Task prompt:
Reproduce the entries shown below only from the line with "m) ps base))" down to the line with "Definition member (k", keeping both end lines and copying each one exactly.

[Start of section]

(* ===== verification/Libs.v ===== *)
(** * Third-party libraries

    The code kube-green links but does not contain, as parameters: one class of
    operations per library, with what the code relies on as a class of laws.
    The laws state documented behaviour only; Reference.v gives concrete
    functions that satisfy them. *)

From S2P Require Import Prelude GoStrings GoTime GoJson GoAny Api.

(** ** github.com/robfig/cron/v3 *)

Class CronLib := {
  Schedule : Type;
  ParseStandard : string -> result Schedule;
  Next : Schedule -> Time -> Time
}.

(** "Next returns the next time this schedule is activated, greater than the
    given time.  If no time can be found to satisfy the schedule, return the
    zero time"; the search covers five years. *)
Definition fiveYears : Z := 5 * 365 * 86400 * Second.

Class CronLaws `{CronLib} := {
  fires : Schedule -> Z -> Prop;
  next_fires s t : IsZero (Next s t) = false ->
    instant t < instant (Next s t) /\ fires s (instant (Next s t));
  next_least s t x : IsZero (Next s t) = false ->
    instant t < x < instant (Next s t) -> ~ fires s x;
  next_none s t x : IsZero (Next s t) = true ->
    instant t < x <= instant t + fiveYears -> ~ fires s x
}.

(** ** sigs.k8s.io/yaml and github.com/evanphx/json-patch/v5 *)

Record ApplyOptions := mkApplyOptions {
  EnsurePathExistsOnAdd : bool;
  AllowMissingPathOnRemove : bool
}.

Class PatchLib := {
  YAMLToJSON : string -> result string;
  Patch6902 : Type;
  DecodePatch : string -> result Patch6902;
  ApplyWithOptions : Patch6902 -> string -> ApplyOptions -> result string;
  CreateMergePatch : string -> string -> result string;
  MergePatch : string -> string -> result string;
  JsonEqual : string -> string -> bool
}.

Definition is_null (v : json) : bool := match v with JNull => true | _ => false end.

(** RFC 7396, section 2: the MergePatch algorithm.  Objects are maps here, so
    the members of a patch are taken in key order. *)
Fixpoint rfc7396 (target patch : json) {struct patch} : json :=
  match patch with
  | JObj ps =>
      let base := match target with JObj ts => obj_map ts | _ => ∅ end in
      JObj (map_obj (fold_left (fun (m : gmap string json) kv =>
        if is_null (snd kv) then delete (fst kv) m
        else <[fst kv := rfc7396 (default JNull (m !! fst kv)) (snd kv)]> m) ps base))
  | v => v
  end.

(** The member of an object; other values have none. *)
Definition member (k : string) (v : json) : option json :=
  match v with JObj l => obj_map l !! k | _ => None end.

(** A document without nulls. *)
Fixpoint null_free (v : json) : bool :=
  match v with
  | JObj l => forallb (fun kv => negb (is_null (snd kv)) && null_free (snd kv)) l
  | JArr l => forallb (fun v => negb (is_null v) && null_free v) l
  | _ => true
  end.

(** A merge patch can lead from [a] to [b]: it cannot store a null, so what it has
    to store holds none.  Members that are equal on both sides may be null or hold
    nulls: the patch does not mention them. *)
Fixpoint mergeable (a b : json) {struct b} : bool :=
  match b with
  | JObj lb =>
      forallb (fun kv => bool_decide (member (fst kv) a = Some (snd kv))
        || negb (is_null (snd kv)) && mergeable (default JNull (member (fst kv) a)) (snd kv)) lb
  | v => null_free v
  end.

(** The meaning of a JSON text. *)
Definition doc (s : string) : option json := canon <$> parse_json s.

Class PatchLaws `{PatchLib} := {
  (** MergePatch merges by RFC 7396. *)
  MergePatch_spec a p c da dp :
    doc a = Some da -> doc p = Some dp -> MergePatch a p = Ok c ->
    doc c = Some (rfc7396 da dp);
  (** Merging an object into an object succeeds when the result is a document
      that can be printed. *)
  MergePatch_total a p la lp :
    doc a = Some (JObj la) -> doc p = Some (JObj lp) ->
    any_ok (rfc7396 (JObj la) (JObj lp)) = true -> is_ok (MergePatch a p) = true;
  (** "CreateMergePatch will return a merge patch document capable of
      converting the original document to the modified document". *)
  CreateMergePatch_spec a b p la lb :
    doc a = Some (JObj la) -> doc b = Some (JObj lb) -> mergeable (JObj la) (JObj lb) = true ->
    CreateMergePatch a b = Ok p ->
    exists lp, doc p = Some (JObj lp) /\ rfc7396 (JObj la) (JObj lp) = JObj lb;
  (** Documents without a difference give the empty patch. *)
  CreateMergePatch_same a b da :
    doc a = Some da -> doc b = Some da -> (exists l, da = JObj l) ->
    CreateMergePatch a b = Ok "{}"%string;
  (** "Equal indicates if 2 JSON documents have the same structural equality". *)
  JsonEqual_spec a b da db :
    doc a = Some da -> doc b = Some db -> (JsonEqual a b = true <-> da = db)
}.

(** ** k8s.io/apimachinery: unstructured objects *)

Record Unstructured := mkUnstructured { Object : gmap string json }.

Record GroupVersionKind := mkGVK { gvk_Group : string; gvk_Version : string; gvk_Kind : string }.

#[export] Instance GVK_eq_dec : EqDecision GroupVersionKind.
Proof. solve_decision. Defined.

Class UnstructuredLib := {
  GetName : Unstructured -> string;
  GetNamespace : Unstructured -> string;
  GetKind : Unstructured -> string;
  GetGroupVersionKind : Unstructured -> GroupVersionKind;
  SetName : string -> Unstructured -> Unstructured;
  SetNamespace : string -> Unstructured -> Unstructured;
  SetGroupVersionKind : GroupVersionKind -> Unstructured -> Unstructured;
  ClearManagedFields : Unstructured -> Unstructured;
  SetResourceVersion : string -> Unstructured -> Unstructured;
  (** [SetNestedField(obj, value, key)] with one field. *)
  SetNestedField : string -> json -> Unstructured -> result Unstructured;
  (** [metav1.GetControllerOfNoCopy(&obj) != nil]. *)
  HasController : Unstructured -> bool
}.

(** An object whose metadata is absent or a map: the setters of metadata do
    nothing on others. *)
Definition meta_ok (u : Unstructured) : bool :=
  match Object u !! "metadata"%string with
  | None | Some (JObj _) => true
  | _ => false
  end.

Definition meta_map (u : Unstructured) : gmap string json :=
  match Object u !! "metadata"%string with Some (JObj l) => obj_map l | _ => ∅ end.

(** A text of the metadata: an empty one is read from a missing field, and writing
    it removes the field. *)
Definition meta_string (k : string) (u : Unstructured) : string :=
  match meta_map u !! k with Some (JStr s) => s | _ => "" end.

Definition set_string (k v : string) (m : gmap string json) : gmap string json :=
  if String.eqb v "" then delete k m else <[k := JStr v]> m.

(** A setter changes the field it is named after and nothing else, and its getter
    reads that field. *)
Class UnstructuredLaws `{UnstructuredLib} := {
  SetNestedField_spec k v u :
    SetNestedField k v u = Ok (mkUnstructured (<[k := v]> (Object u)));
  SetGVK_frame g u k : k <> "apiVersion"%string -> k <> "kind"%string ->
    Object (SetGroupVersionKind g u) !! k = Object u !! k;
  GVK_reads u u' :
    Object u' !! "apiVersion"%string = Object u !! "apiVersion"%string ->
    Object u' !! "kind"%string = Object u !! "kind"%string ->
    GetGroupVersionKind u' = GetGroupVersionKind u;
  GetGVK_SetGVK g u : count "/" (gvk_Group g) = 0%nat -> count "/" (gvk_Version g) = 0%nat ->
    gvk_Version g <> ""%string -> GetGroupVersionKind (SetGroupVersionKind g u) = g;
  GetName_reads u : GetName u = meta_string "name" u;
  GetNamespace_reads u : GetNamespace u = meta_string "namespace" u;
  SetName_frame n u k : k <> "metadata"%string -> Object (SetName n u) !! k = Object u !! k;
  SetName_meta n u : meta_ok u = true ->
    meta_ok (SetName n u) = true /\ meta_map (SetName n u) = set_string "name" n (meta_map u);
  SetNamespace_frame n u k : k <> "metadata"%string ->
    Object (SetNamespace n u) !! k = Object u !! k;
  SetNamespace_meta n u : meta_ok u = true ->
    meta_ok (SetNamespace n u) = true
    /\ meta_map (SetNamespace n u) = set_string "namespace" n (meta_map u);
  ClearManagedFields_frame u k : k <> "metadata"%string ->
    Object (ClearManagedFields u) !! k = Object u !! k;
  ClearManagedFields_meta u : meta_ok u = true ->
    meta_ok (ClearManagedFields u) = true
    /\ meta_map (ClearManagedFields u) = delete "managedFields"%string (meta_map u);
  SetResourceVersion_frame v u k : k <> "metadata"%string ->
    Object (SetResourceVersion v u) !! k = Object u !! k;
  SetResourceVersion_meta v u : meta_ok u = true ->
    meta_ok (SetResourceVersion v u) = true
    /\ meta_map (SetResourceVersion v u) = set_string "resourceVersion" v (meta_map u)
}.

(** ** k8s.io/apimachinery: selectors *)

Class SelectorLib := {
  FieldSelector : Type;
  LabelSelector : Type;
  ParseFieldSelector : string -> result FieldSelector;
  ParseLabelSelector : string -> result LabelSelector;
  (** [selector.Matches] on the fields, here the field metadata.name, and on
      the labels of an object. *)
  FieldMatches : FieldSelector -> gmap string string -> bool;
  LabelMatches : LabelSelector -> gmap string string -> bool
}.

(** A requirement of a selector and its meaning: "the objects whose key has the
    value", "the objects whose key does not have the value, and those without
    the key". *)
Inductive requirement := ReqEq (k v : string) | ReqNe (k v : string).

Definition req_String (r : requirement) : string :=
  match r with ReqEq k v => k +:+ "==" +:+ v | ReqNe k v => k +:+ "!=" +:+ v end.

Definition req_holds (set : gmap string string) (r : requirement) : bool :=
  match r with
  | ReqEq k v => bool_decide (set !! k = Some v)
  | ReqNe k v => negb (bool_decide (set !! k = Some v))
  end.

(** The characters of Kubernetes names, label keys and label values. *)
Definition name_char (c : ascii) : bool :=
  ((48 <=? byte_of c) && (byte_of c <=? 57)) || ((65 <=? byte_of c) && (byte_of c <=? 90))
  || ((97 <=? byte_of c) && (byte_of c <=? 122))
  || Ascii.eqb c "-" || Ascii.eqb c "." || Ascii.eqb c "_" || Ascii.eqb c "/".

Definition plain (s : string) : bool := negb (String.eqb s "") && all_chars name_char s.

Definition req_plain (r : requirement) : bool :=
  match r with ReqEq k v | ReqNe k v => plain k && plain v end.

(** Comma-separated requirements are parsed and hold together. *)
Class SelectorLaws `{SelectorLib} := {
  ParseFieldSelector_spec rs :
    rs <> [] -> forallb req_plain rs = true ->
    exists sel, ParseFieldSelector (join "," (map req_String rs)) = Ok sel
      /\ forall set, (forall r, In r rs -> exists v, set !! (match r with ReqEq k _ | ReqNe k _ => k end) = Some v) ->
         FieldMatches sel set = forallb (req_holds set) rs;
  ParseLabelSelector_spec rs :
    rs <> [] -> forallb req_plain rs = true ->
    exists sel, ParseLabelSelector (join "," (map req_String rs)) = Ok sel
      /\ forall set, LabelMatches sel set = forallb (req_holds set) rs
}.

(** ** Go's map iteration

    The order of a [range] over a map is unspecified: a function of the map and
    of a counter that moves at every loop, of which only the elements are
    known. *)
Class MapRange := {
  range : forall {K A} `{Countable K}, nat -> gmap K A -> list (K * A);
  range_perm {K A} `{Countable K} n (m : gmap K A) : range n m ≡ₚ map_to_list m
}.

Section Range.
Context {K A : Type} `{Countable K} {MR : MapRange}.

Lemma range_NoDup_keys n (m : gmap K A) : NoDup (range n m).*1.
Proof. rewrite range_perm. apply NoDup_fst_map_to_list. Qed.

Lemma list_to_map_range n (m : gmap K A) : list_to_map (range n m) = m.
Proof.
  rewrite <- (list_to_map_to_list m) at 2.
  apply list_to_map_proper; [apply range_NoDup_keys|apply range_perm].
Qed.
End Range.
(* ===== verification/Merge.v ===== *)
(** * Merge patches

    Facts on the RFC 7396 algorithm of Libs.v: a merge acts on each path of a
    document on its own.  The theorems on wake up (ManagedResourcesSpec.v) rest
    on them. *)

From S2P Require Import Prelude GoStrings GoJson GoFloat GoAny Libs.

(** A document without nulls can be reached from any other. *)
Lemma null_free_mergeable a b : null_free b = true -> mergeable a b = true.
Proof.
  revert a. induction b as [|b0|n0|s0|l IH|l IH] using json_ind; intros a Hn; try done.
  cbn [null_free mergeable] in *. rewrite forallb_forall in *. intros [k y] Hin.
  specialize (Hn _ Hin). apply andb_true_iff in Hn as [H1 H2]. cbn [fst snd] in *.
  rewrite H1. apply orb_true_iff. right. rewrite Forall_forall in IH.
  apply (IH (k, y)); [by apply list_elem_of_In|done].
Qed.

(** The value at a path of member names. *)
Fixpoint at_path (path : list string) (v : json) : option json :=
  match path with
  | [] => Some v
  | k :: path' => x ← member k v; at_path path' x
  end.

Lemma obj_map_lookup_nodup {A} (l : list (string * A)) k v :
  NoDup l.*1 -> obj_map l !! k = Some v <-> (k, v) ∈ l.
Proof.
  intros Hl. unfold obj_map. rewrite <- elem_of_list_to_map, elem_of_reverse; [done|].
  rewrite fmap_reverse. by rewrite reverse_Permutation.
Qed.

Lemma map_obj_nodup {A} (m : gmap string A) : NoDup (map_obj m).*1.
Proof. rewrite map_obj_perm. apply NoDup_fst_map_to_list. Qed.

(** The members of a merge, one at a time. *)
Definition merge_member (old : option json) (p : json) : option json :=
  if is_null p then None else Some (rfc7396 (default JNull old) p).

Lemma merge_fold_lookup ps (m : gmap string json) k :
  NoDup ps.*1 ->
  fold_left (fun (m : gmap string json) kv =>
    if is_null (snd kv) then delete (fst kv) m
    else <[fst kv := rfc7396 (default JNull (m !! fst kv)) (snd kv)]> m) ps m !! k
  = match obj_map ps !! k with None => m !! k | Some p => merge_member (m !! k) p end.
Proof.
  revert m. induction ps as [|[k' p] ps IH]; intros m Hd; [done|].
  cbn [fmap list_fmap fst] in Hd. apply NoDup_cons in Hd as [Hk Hd].
  cbn [fold_left fst snd]. rewrite IH by done.
  assert (obj_map ((k', p) :: ps) = <[k' := p]> (obj_map ps)) as ->.
  { unfold obj_map. rewrite reverse_cons, list_to_map_app.
    apply map_eq. intros i. rewrite lookup_union.
    destruct (decide (i = k')) as [->|Hi].
    - assert (list_to_map (M := gmap string json) (reverse ps) !! k' = None) as ->.
      { apply not_elem_of_list_to_map. by rewrite fmap_reverse, elem_of_reverse. }
      cbn. by rewrite !lookup_insert_eq.
    - cbn. rewrite !lookup_insert_ne, lookup_empty by done. by destruct (_ !! i). }
  destruct (decide (k = k')) as [->|Hne].
  - assert (obj_map ps !! k' = None) as ->.
    { unfold obj_map. apply not_elem_of_list_to_map. by rewrite fmap_reverse, elem_of_reverse. }
    rewrite lookup_insert_eq. unfold merge_member.
    destruct (is_null p); [by rewrite lookup_delete_eq|by rewrite lookup_insert_eq].
  - rewrite lookup_insert_ne by done.
    assert ((if is_null p then delete k' m else <[k' := rfc7396 (default JNull (m !! k')) p]> m) !! k
            = m !! k) as ->; [|done].
    destruct (is_null p); [by rewrite lookup_delete_ne|by rewrite lookup_insert_ne].
Qed.

Lemma member_merge t ps k :
  NoDup ps.*1 ->
  member k (rfc7396 t (JObj ps))
  = match obj_map ps !! k with None => member k t | Some p => merge_member (member k t) p end.
Proof.
  intros Hd. cbn [rfc7396 member]. rewrite obj_map_map_obj, merge_fold_lookup by done.
  assert (match t with JObj ts => obj_map ts | _ => ∅ end !! k = member k t) as ->; [|done].
  by destruct t.
Qed.

(** The objects of a canonical document have each member once. *)
Lemma canonical_nodup l : canonical (JObj l) = true -> NoDup l.*1.
Proof.
  cbn. rewrite andb_true_iff, bool_decide_eq_true. intros [-> _]. apply map_obj_nodup.
Qed.

Lemma canonical_member k v x : canonical v = true -> member k v = Some x -> canonical x = true.
Proof.
  destruct v as [| | | | |l]; try done. cbn [member]. intros Hc.
  rewrite obj_map_lookup_nodup by (by apply canonical_nodup).
  cbn in Hc. apply andb_true_iff in Hc as [_ Hc]. rewrite forallb_forall in Hc.
  intros Hin%list_elem_of_In. by apply (Hc (k, x)).
Qed.

Lemma canonical_canon_idem v : canonical (canon v) = true.
Proof.
  induction v as [|b|lit|s|l IH|l IH] using json_ind; cbn [canonical canon]; try done.
  - apply forallb_forall. intros x (y & <- & Hy)%in_map_iff.
    rewrite Forall_forall in IH. apply IH. by apply list_elem_of_In.
  - rewrite obj_map_map_obj, bool_decide_true by done. cbn.
    apply forallb_forall. intros [k x] Hin%list_elem_of_In. rewrite elem_of_map_obj in Hin.
    unfold obj_map in Hin. apply elem_of_list_to_map_2 in Hin. rewrite elem_of_reverse in Hin.
    apply list_elem_of_In, in_map_iff in Hin as ([k' y] & [= <- <-] & Hy). cbn.
    rewrite Forall_forall in IH. apply (IH (k', y)). by apply list_elem_of_In.
Qed.

Lemma doc_canonical s v : doc s = Some v -> canonical v = true.
Proof.
  unfold doc. destruct (parse_json s); [|done]. intros [= <-]. apply canonical_canon_idem.
Qed.

(** A merge patch acts path by path: where two documents hold the same value,
    merging the same patch into them gives the same value. *)
Lemma merge_local p t u path :
  canonical p = true -> at_path path t = at_path path u ->
  at_path path (rfc7396 t p) = at_path path (rfc7396 u p).
Proof.
  revert p t u. induction path as [|k path IH]; intros p t u Hc H.
  - cbn in *. by injection H as ->.
  - destruct p as [| | | | |ps]; try done.
    cbn [at_path]. rewrite !member_merge by (by apply canonical_nodup).
    destruct (obj_map ps !! k) as [p|] eqn:E; [|exact H].
    unfold merge_member. destruct (is_null p); [done|]. cbn.
    assert (canonical p = true) as Hp by (by eapply (canonical_member k (JObj ps))).
    destruct path as [|k' path].
    + assert (default JNull (member k t) = default JNull (member k u)) as ->; [|done].
      cbn in H. by destruct (member k t), (member k u); cbn in *; congruence.
    + apply IH; [done|]. cbn [at_path] in *.
      by destruct (member k t), (member k u); cbn in *.
Qed.

(** ** Numbers along a path *)

Lemma to_float64_obj l v :
  to_float64 (JObj l) = Some v ->
  exists l', v = JObj l' /\ Forall2 (fun x y => fst x = fst y /\ to_float64 (snd x) = Some (snd y)) l l'.
Proof.
  cbn [to_float64]. intros H. apply fmap_Some in H as (l' & Hl & ->). exists l'. split; [done|].
  revert l' Hl. induction l as [|[k x] l IH]; intros l' Hl.
  - injection Hl as <-. constructor.
  - destruct (to_float64 x) as [y|] eqn:Ex; [|done]. cbn in Hl.
    match type of Hl with (mbind _ ?o = _) => destruct o as [ys|]; [|done] end.
    cbn in Hl. injection Hl as <-. constructor; [done|]. by apply IH.
Qed.

Lemma obj_map_forall2 (l l' : list (string * json)) k :
  Forall2 (fun x y => fst x = fst y /\ to_float64 (snd x) = Some (snd y)) l l' ->
  NoDup l.*1 -> obj_map l' !! k = obj_map l !! k ≫= to_float64.
Proof.
  intros H Hd.
  assert (l'.*1 = l.*1) as Hf.
  { clear Hd. induction H as [|[] [] l l' [Hx _] _ IH]; [done|]. cbn in *. congruence. }
  destruct (obj_map l !! k) as [x|] eqn:Hk.
  - apply obj_map_lookup_nodup in Hk; [|done]. apply list_elem_of_lookup_1 in Hk as (i & Hi).
    apply (Forall2_lookup_l _ _ _ _ _ H) in Hi as ([k' y] & Hy & Hkk & Hf64). cbn in *. subst k'.
    rewrite Hf64. apply obj_map_lookup_nodup; [by rewrite Hf|]. by eapply list_elem_of_lookup_2.
  - unfold obj_map in *. apply not_elem_of_list_to_map in Hk. cbn.
    apply not_elem_of_list_to_map. by rewrite fmap_reverse, Hf, <- fmap_reverse.
Qed.

Lemma at_path_float path v v' :
  canonical v = true -> to_float64 v = Some v' -> at_path path v' = at_path path v ≫= to_float64.
Proof.
  revert v v'. induction path as [|k path IH]; intros v v' Hc Hf; [done|].
  cbn [at_path].
  assert (member k v' = member k v ≫= to_float64) as ->.
  { destruct v as [| |lit| |l|l]; try by injection Hf as <-.
    - cbn in Hf. apply fmap_Some in Hf as (? & _ & ->). done.
    - cbn in Hf. apply fmap_Some in Hf as (? & _ & ->). done.
    - apply to_float64_obj in Hf as (l' & -> & Hl). cbn [member].
      apply obj_map_forall2; [done|]. by apply canonical_nodup. }
  destruct (member k v) as [z|] eqn:Ez; [|done]. cbn.
  pose proof (canonical_member k v z Hc Ez) as Hz.
  destruct (to_float64 z) as [z'|] eqn:Ef; [by apply IH|]. cbn.
  exfalso. destruct v as [| | | | |l]; try done. apply to_float64_obj in Hf as (l' & -> & Hl).
  pose proof (obj_map_forall2 l l' k Hl) as Hk. cbn [member] in Ez.
  apply obj_map_lookup_nodup in Ez; [|by apply canonical_nodup].
  apply list_elem_of_lookup_1 in Ez as (i & Hi).
  apply (Forall2_lookup_l _ _ _ _ _ Hl) in Hi as (y & _ & _ & Hy). cbn in Hy. congruence.
Qed.

Lemma float_stable_member k v x :
  canonical v = true -> float_stable v = true -> member k v = Some x -> float_stable x = true.
Proof.
  destruct v as [| | | | |l]; try done. cbn [member]. intros Hc.
  rewrite obj_map_lookup_nodup by (by apply canonical_nodup).
  cbn [float_stable]. rewrite forallb_forall. intros Hf Hin%list_elem_of_In. by apply (Hf (k, x)).
Qed.

Lemma float_stable_path path v x :
  canonical v = true -> float_stable v = true -> at_path path v = Some x ->
  float_stable x = true.
Proof.
  revert v. induction path as [|k path IH]; intros v Hc Hf H; [by injection H as <-|].
  cbn [at_path] in H. destruct (member k v) as [z|] eqn:Ez; [|done].
  eapply (IH z); [by eapply canonical_member|by eapply float_stable_member|done].
Qed.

[End of section]

Answer to the problem:
        else <[fst kv := rfc7396 (default JNull (m !! fst kv)) (snd kv)]> m) ps base))
  | v => v
  end.

(** The member of an object; other values have none. *)
Definition member (k : string) (v : json) : option json :=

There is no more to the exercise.